Antinomian answered 27/7, 2018 at 7:58 Comment(2)

Best answer and link, thanks. This is what I was searching for. – Calore 20/11, 2019 at 14:56

Before asking a new question, this seems to be related to what I need: I want to implement Bloom Filters with nvidia CUDA on gpus and for this purpose I need multiple hash values as well. I also want to use the murmurhash function. However, the nvidia library (github.com/NVIDIA/cuCollections/blob/dev/include/cuco/detail/…) only allows for 32bit or 64bit INPUT into the hash function. Since my input data is larger, I now wonder if I can compute multiple 32bit hashes and combine them with XOR or if there is any better way? – Hydromel 5/2 at 17:54

The hashing functions of Bloom filter should be independent and random enough. MurmurHash is great for this purpose. So your approach is correct, and you can generate as many new hashes your way. For the educational purposes it is fine.

But in real world, running hashing function multiple times is slow, so the usual approach is to create ad-hoc hashes without actually calculating the hash.

To correct @memo, this is done not by splitting the hash into multiple parts, as the width of the hash should remain constant (and you can't split 64 bit hash to more than 64 parts ;) ). The approach is to get a two independent hashes and combine them.

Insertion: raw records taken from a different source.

(** The extension passes the extension check of the storage. *)
Definition extension_passes (self : MediaStorage) (ext : string) : bool :=
  if configured (allowed_extensions self)
  then member (lower ext) (default [] (allowed_extensions self))
  else true.

(** The dot and extension that end a key; nothing for an empty
    extension. *)
Definition suffix (ext : string) : string :=
  if truthy ext then "." +:+ ext else EmptyString.

(** The base name as it enters the key, for a file name [file_name]. *)
Definition kept_base (file_name base : string) : string :=
  if (50 <? String.length file_name)%nat then take_chars 50 base else base.

(** The guards of [generate_file_id] that come before the split at the
    last dot. *)
Definition early_checks (self : MediaStorage) (file_name : string)
  : result unit :=
  raise_if (negb (truthy file_name))
    (ValueError "The file name can't be empty.") ;;
  raise_if (startswith "." (path_name file_name))
    (ValueError "File names must not start with a period.") ;;
  raise_if (contains ".." (path_name file_name))
    (ValueError "File names must not contain '..'.") ;;
  (if configured (allowed_characters self)
   then check_characters (default [] (allowed_characters self))
          (path_name file_name)
   else Ok tt).

(** The storage of the test suite: every default in force. *)
Definition default_storage : MediaStorage :=
  MediaBase.init (Some ALLOWED_EXTENSIONS) (Some ALLOWED_CHARACTERS).

End Policy.

Module LocalPolicy.
Import MediaLocal.

(** The permission bits [save] leaves on a new file. *)
Definition stored_mode (self : LocalMediaStorage) (w : world) : Z :=
  match file_permissions self with
  | Some _ => octal 6 4 0
  | None => Z.land (octal 6 6 6) (Z.lnot (umask w))
  end.

(** A second random id in canonical form. *)
Definition other_uuid : string := "3beac950-7721-46c9-9e7d-5e908ef51011".

(** An empty media folder under the usual umask [0o022]. *)
Definition empty_world : world :=
  {| files := ∅; umask := octal 0 2 2; logged := [] |}.

End LocalPolicy.

(** * Properties *)

Import PyStr Posix MediaBase Policy.

(** ** Facts about the string operations *)

Section StrFacts.

Local Arguments String.append !_ _ / : simpl nomatch.

Lemma app_cons a (s t : string) : String a s +:+ t = String a (s +:+ t).
Proof. reflexivity. Qed.

Lemma app_empty_r (s : string) : s +:+ EmptyString = s.
Proof. induction s as [|a s IH]; simpl; [reflexivity | by rewrite IH]. Qed.

Lemma app_assoc' (s t u : string) : (s +:+ t) +:+ u = s +:+ t +:+ u.
Proof. induction s as [|a s IH]; simpl; [reflexivity | by rewrite IH]. Qed.

Lemma length_app' (s t : string) :
  String.length (s +:+ t) = String.length s + String.length t.
Proof. induction s as [|a s IH]; simpl; [reflexivity | by rewrite IH]. Qed.

Lemma truthy_false (s : string) : truthy s = false ↔ s = EmptyString.
Proof. destruct s; simpl; split; congruence. Qed.

Lemma eqb_sym' (a b : ascii) : Ascii.eqb a b = Ascii.eqb b a.
Proof.
  destruct (Ascii.eqb_spec a b) as [->|Hne].
  - by rewrite Ascii.eqb_refl.
  - symmetry. apply Ascii.eqb_neq. congruence.
Qed.

(** *** [startswith] and [contains] with one and two dots *)

Lemma startswith_chr c a (s : string) :
  startswith (chr c) (String a s) = Ascii.eqb c a.
Proof. simpl. by rewrite andb_true_r. Qed.

Lemma startswith_chr_app c (s t : string) :
  startswith (chr c) (s +:+ t) =
  if truthy s then startswith (chr c) s else startswith (chr c) t.
Proof. destruct s; reflexivity. Qed.

Lemma contains_chr_cons c a (s : string) :
  contains (chr c) (String a s) = Ascii.eqb c a || contains (chr c) s.
Proof. simpl. by rewrite andb_true_r. Qed.

Lemma contains_chr_app c (s t : string) :
  contains (chr c) (s +:+ t) = contains (chr c) s || contains (chr c) t.
Proof.
  induction s as [|a s IH].
  - destruct t; reflexivity.
  - rewrite app_cons, !contains_chr_cons, IH. by rewrite orb_assoc.
Qed.

Lemma startswith_dot_cons a (s : string) :
  startswith "." (String a s) = Ascii.eqb dot a.
Proof. apply (startswith_chr dot). Qed.

Lemma startswith_dot_app (s t : string) :
  startswith "." (s +:+ t) =
  if truthy s then startswith "." s else startswith "." t.
Proof. apply (startswith_chr_app dot). Qed.

Lemma contains_dot_cons a (s : string) :
  contains "." (String a s) = Ascii.eqb dot a || contains "." s.
Proof. apply (contains_chr_cons dot). Qed.

Lemma contains_dd_cons a (s : string) :
  contains ".." (String a s) =
  Ascii.eqb dot a && startswith "." s || contains ".." s.
Proof. reflexivity. Qed.

Lemma endswith_cons c a (s : string) :
  endswith c (String a s) = if truthy s then endswith c s else Ascii.eqb a c.
Proof. destruct s; reflexivity. Qed.

(** Two adjacent dots in a concatenation lie in the left part, in the
    right part, or across the seam. *)
Lemma contains_dd_app (s t : string) :
  contains ".." (s +:+ t) =
  contains ".." s || endswith dot s && startswith "." t || contains ".." t.
Proof.
  induction s as [|a s IH].
  - reflexivity.
  - rewrite app_cons, !contains_dd_cons, IH, endswith_cons.
    rewrite startswith_dot_app, (eqb_sym' a dot).
    destruct s as [|b s]; simpl truthy; cbv iota.
    + change (contains ".." EmptyString) with false.
      change (startswith "." EmptyString) with false.
      change (endswith dot EmptyString) with false.
      destruct (Ascii.eqb dot a), (startswith "." t),
        (contains ".." t); reflexivity.
    + destruct (Ascii.eqb dot a), (startswith "." (String b s)),
        (contains ".." (String b s)), (endswith dot (String b s)),
        (startswith "." t), (contains ".." t); reflexivity.
Qed.

Lemma no_dot_no_dd (s : string) :
  contains "." s = false → contains ".." s = false.
Proof.
  induction s as [|a s IH]; [reflexivity|].
  rewrite contains_dot_cons, contains_dd_cons.
  intros [Ha Hs]%orb_false_elim. rewrite Ha. simpl. by apply IH.
Qed.

Lemma no_dot_endswith (s : string) :
  contains "." s = false → endswith dot s = false.
Proof.
  induction s as [|a s IH]; [reflexivity|].
  rewrite contains_dot_cons, endswith_cons.
  intros [Ha Hs]%orb_false_elim.
  destruct s; simpl truthy; cbv iota; [by rewrite eqb_sym' | by apply IH].
Qed.

Lemma no_dot_startswith (s : string) :
  contains "." s = false → startswith "." s = false.
Proof.
  destruct s as [|a s]; [reflexivity|].
  rewrite contains_dot_cons, startswith_dot_cons.
  by intros [Ha _]%orb_false_elim.
Qed.

(** *** [take_chars] *)

Lemma take_chars_prefix n (s : string) :
  ∃ rest, s = take_chars n s +:+ rest.
Proof.
  revert n. induction s as [|a s IH]; intros [|n]; simpl.
  - by exists EmptyString.
  - by exists EmptyString.
  - by exists (String a s).
  - destruct (IH n) as [rest Hrest]. exists rest. by rewrite <- Hrest.
Qed.

Lemma take_chars_length n (s : string) :
  String.length (take_chars n s) = Nat.min n (String.length s).
Proof.
  revert n. induction s as [|a s IH]; intros [|n]; simpl; try reflexivity.
  by rewrite IH.
Qed.

Lemma take_chars_all n (s : string) :
  (String.length s ≤ n)%nat → take_chars n s = s.
Proof.
  revert n. induction s as [|a s IH]; intros [|n]; simpl; try reflexivity.
  - lia.
  - intros Hn. rewrite IH; [reflexivity | lia].
Qed.

(** *** [rpartition] cuts at the last separator *)

Lemma rpartition_None sep (s : string) :
  rpartition sep s = None → contains (chr sep) s = false.
Proof.
  induction s as [|a s IH]; [reflexivity|].
  simpl rpartition. rewrite contains_chr_cons.
  destruct (rpartition sep s) as [[l r]|]; [discriminate|].
  rewrite (eqb_sym' sep a).
  destruct (Ascii.eqb a sep); [discriminate|]. intros _. by apply IH.
Qed.

Lemma rpartition_Some sep (s l r : string) :
  rpartition sep s = Some (l, r) →
  s = l +:+ String sep r ∧ contains (chr sep) r = false.
Proof.
  revert l. induction s as [|a s IH]; intros l; [discriminate|].
  simpl rpartition.
  destruct (rpartition sep s) as [[l' r']|] eqn:Hs.
  - intros [= <- <-]. destruct (IH l' eq_refl) as [-> Hr]. by split.
  - destruct (Ascii.eqb_spec a sep) as [->|]; [|discriminate].
    intros [= <- <-]. split; [reflexivity|]. by apply rpartition_None.
Qed.

Lemma rpartition_app sep (l r : string) :
  contains (chr sep) r = false →
  rpartition sep (l +:+ String sep r) = Some (l, r).
Proof.
  intros Hr.
  assert (rpartition sep r = None) as Hnone.
  { clear l. induction r as [|a r IH]; [reflexivity|].
    rewrite contains_chr_cons in Hr.
    apply orb_false_elim in Hr as [Ha Hr].
    simpl. rewrite (IH Hr). rewrite eqb_sym' in Ha. by rewrite Ha. }
  induction l as [|a l IH]; simpl.
  - by rewrite Hnone, Ascii.eqb_refl.
  - by rewrite IH.
Qed.

(** *** [rstrip] drops exactly the run of separators at the end *)

Lemma rstrip_stem c (s : string) :
  ∃ n, s = rstrip c s +:+ repeat_char c n ∧ endswith c (rstrip c s) = false.
Proof.
  induction s as [|a s (n & Hs & Hend)].
  - by exists 0.
  - simpl rstrip. destruct (rstrip c s) as [|b q] eqn:Hq.
    + destruct (Ascii.eqb_spec a c) as [->|Hne].
      * exists (S n). split; [|reflexivity]. simpl. by rewrite Hs at 1.
      * exists n. split; [simpl; by rewrite Hs at 1|].
        simpl. by apply Ascii.eqb_neq.
    + exists n. split; [simpl; by rewrite Hs at 1|].
      by rewrite endswith_cons.
Qed.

function generateHashes(obj) {
  // initialization phase
  long h1 = murmur3_hash(obj);
  long h2 = murmur3_hash(h1);

  int k = 3; // number of desired hash functions
  long hash[k];

  // generation phase
  for (int i=0; i<k; i++) {
    hash[i] = h1 + (i*h2);
  }

  return hash;
}

As you see, this way creating a new hash is a simple multiply-add operation.

Disinterest answered 30/7, 2018 at 8:40 Comment(4)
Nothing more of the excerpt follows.